Thu. Apr 25th, 2024

PrintBy Karla Fetrow

Each time there is another mass killing, there is another debate over gun control.  It’s inevitable.  We all wish to believe we can enter a church, a theater, a center of education or other public arena without being caught in the cross-hairs of a lone gunman.  We want to feel safe.  We want laws that will make us safe.

Rugged and Ready

America has a problem with laws, however.  Our nation was built on protest.  Our frontiers were uncovered by the lawless.  Our history is one of rebellion.  We do not trust the law to always be fair and impartial.  We don’t want the law to be fair and impartial.  We want it to understand and perfectly reflect our individual points of view.

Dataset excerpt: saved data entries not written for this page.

(** X1. A transaction on a live connection runs its body. When the body
    leaves a connection established, the transaction commits if the body
    returned and rolls back if it raised, the value or the exception of the
    body comes out unchanged, and exactly one of the two events follows the
    effects of the body. When the body has dropped the connection, the
    transaction raises [AttributeError] (from [rollback] on [None]) and
    neither commits nor rolls back. *)
Theorem transaction_commits_or_rolls_back
        {A : Type} (body : M conn A) (w w1 : World conn) (c : conn)
        (r : result A) :
  connection w = Some c ->
  body w = (r, w1) ->
  DBBase.transaction body w
  = match connection w1 with
    | Some c1 =>
        (r,
         match r with
         | inr _ =>
             mkWorld (db_path w1) (Some (sql_commit c1)) (plugins w1)
                     (trace w1 ++ [ECommit])
         | inl _ =>
             mkWorld (db_path w1) (Some (sql_rollback c1)) (plugins w1)
                     (trace w1 ++ [ERollback])
         end)
    | None =>
        (inl (AttributeError "'NoneType' object has no attribute 'rollback'"),
         w1)
    end
  /\ transactions (trace (snd (DBBase.transaction body w)))
     = (transactions (trace w1)
        ++ match connection w1 with
           | Some _ => [match r with inr _ => ECommit | inl _ => ERollback end]
           | None => []
           end)%list.
Proof.
  intros Hc Hb.
  assert (H : DBBase.transaction body w
  = match connection w1 with
    | Some c1 =>
        (r,
         match r with
         | inr _ =>
             mkWorld (db_path w1) (Some (sql_commit c1)) (plugins w1)
                     (trace w1 ++ [ECommit])
         | inl _ =>
             mkWorld (db_path w1) (Some (sql_rollback c1)) (plugins w1)
                     (trace w1 ++ [ERollback])
         end)
    | None =>
        (inl (AttributeError "'NoneType' object has no attribute 'rollback'"),
         w1)
    end).
  { destruct (connection w1) as [c1|] eqn:Hc1.
    - destruct r as [e|a].
      + exact (transaction_failed _ _ Hc Hb Hc1).
      + exact (transaction_ok _ _ Hc Hb Hc1).
    - unfold DBBase.transaction. rewrite Hc, Hb.
      unfold DBBase.commit, DBBase.rollback, DBBase.on_connection, bind,
        get_connection, raise.
      destruct r as [e|a]; rewrite ?Hc1; reflexivity. }
  split; [exact H |]. rewrite H. unfold transactions.
  destruct (connection w1) as [c1|].
  - destruct r; cbn [snd trace]; now rewrite filter_app.
  - cbn [snd]. now rewrite app_nil_r.
Qed.

End Transactions.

If we are developers, we want  laws to reflect our right to develop.  If we are workers, we want laws that guarantee us a sustainable wage.  Some people support laws that favor their religious, ethnic or racial biases.  Some support laws that increase the needs for their particular services.   All those who would change or create new laws however, depend on the construct of the Bill of Rights.  Any threat to any part of this icon of freedom is a threat to the individual.

The Second Amendment guarantees us the right to own and bear arms.  The perception may have been built off the rudimentary values of the rugged frontier; a time of intense lawlessness and treachery  when even honest hard-working men and women carried guns; but it could also have been a perception that tyranny arrives in many forms.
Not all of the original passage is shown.